Sometimes, one is living a complete fantasy of who another person is. When we first meet someone we form an impression based on various externals but literally miss out on the real person. I remember yeeearssss ago once seeing a woman in my neighborhood and I was taken by how modest and pure she looked. Then she spent a good amount of time in jail for severe child abuse. Oh. Was off on that one. There are people walking around in very frum clothing who watch pornography on the internet but when you see them they make the impression of being a Charedi Jew, a true Yarei Shomayim. I see people chuckling like a Lulav during davening and I know that they are liars and thieves [b/c they lied to and stole from me]. Other people look not so great on the outside but on the inside are amazing people. We are ALL a mixture of good and bad, pure and impure, holy and less holy. We all believe in Hashem but don't believe in Hashem [which would explain our study of Torah, giving Tzdaka, Chesed etc. etc. together with lashon hara, not having kavana during davening, wasting time etc. etc.]. Most of our perceptions of others [and to a certain extent ourselves] are based on pure imagination. It is very rare that we get to know people very well [and never completely, as I noted]. People are very, very, veeeeeery complex. At our deepest root we are a holy, pure G-dly soul but this G-dly soul is met on the way with many yetzer hara's, challenges, traumas etc. etc. Tshuva is [according to some] to return to our pure root and shed all of the bad stuff that got attached.
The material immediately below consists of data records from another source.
(* ===== verification/CoreSpec.v ===== *)
(** * CoreSpec: what the key space promises

    The abstract store (a finite map of typed values), the operations of
    [KVContainer] as the commands call them ([kv_exec]) and their specification on
    the store ([kv_spec]), error codes included. CoreFacts proves that the first
    implements the second. *)

From S2P Require Import Prelude Encoding Numerals Str Hash DList Core.
From stdpp Require Import list fin_maps.

Local Open Scope Z_scope.

(** ** The abstract store *)

Inductive aval :=
  | AInt (n : Z)
  | AStr (s : list ascii)
  | AList (l : list (list ascii))
  | ADict (m : gmap (list ascii) (list ascii))
  | ASet (s : gset (list ascii)).

Definition atype (a : aval) : Z :=
  match a with
  | AInt _ => OBJECT_INT
  | AStr _ => OBJECT_STRING
  | AList _ => OBJECT_LIST
  | ADict _ => OBJECT_HASH
  | ASet _ => OBJECT_SET
  end.

Abbreviation astore := (gmap (list ascii) aval).

(** ** The specification of the operations *)

(** The operations, with [std::string] arguments as in the overloads of core.h. *)
Inductive kv_op :=
  | OSetInt (key : list ascii) (n : Z)
  | OIncrIntBy (key : list ascii) (n : Z)
  | ODecrIntBy (key : list ascii) (n : Z)
  | OSetString (key val : list ascii)
  | OStrLen (key : list ascii) (errcode : Z)
  | OGet (key : list ascii)
  | ODelete (key : list ascii)
  | OKeyExists (key : list ascii)
  | OQueryObjectType (key : list ascii)
  | OAppend (key val : list ascii)
  | OPush (leftpush : bool) (key : list ascii) (vals : list (list ascii))
  | OPop (leftpop : bool) (key : list ascii)
  | OListLen (key : list ascii)
  | OListItemAtIndex (key : list ascii) (index : Z)
  | OListSetItemAtIndex (key : list ascii) (index : Z) (val : list ascii)
  | OHashUpdateKV (key : list ascii) (fields vals : list (list ascii))
  | OHashGetValue (key field : list ascii)
  | OHashGetValues (key : list ascii) (fields : list (list ascii))
  | OHashDelField (key : list ascii) (fields : list (list ascii))
  | OHashExistField (key field : list ascii)
  | OHashGetAllFields (key : list ascii)
  | OHashGetAllValues (key : list ascii)
  | OHashLen (key : list ascii)
  | OSetAddItem (key : list ascii) (members : list (list ascii))
  | OSetIsMember (key member : list ascii)
  | OSetMIsMember (key : list ascii) (members : list (list ascii))
  | OSetRemoveMembers (key : list ascii) (members : list (list ascii))
  | OSetGetMembers (key : list ascii)
  | OSetGetMemberCount (key : list ascii).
People think thousands of thoughts daily. That is what is going on inside the person. How many of those thoughts are you privy to? Almost none and even the thoughts they may share with you may or may not be accurate and true and are only what they choose to reveal.
If you think Hashem has a body and serve that Hashem then you are not having a relationship with Hashem but with yourself through Hashem. If you think that Hashem wants you to serve a Rebbe as the center of your life then you are not serving Hashem but a human being [called "עבודה זרה" in the vernacular]. If you think Hashem only cares about the mitzva of living in Israel and serving in the army then again it is not Hashem you believe in but a self creation of a non-existent reality.
Takeaways:
1] Don't judge people so quickly. You don't really know them. Only their therapist [if they have one] is the closest to actually knowing them. And even after hearing the person be so self revelatory even the therapist has a lot to learn.
2] Study about Hashem. The more you learn, the closer you will get to knowing Him. We will never know Him in His Essence [עצמות] kaviyachol but we must try to know Him as He reveals Himself to us.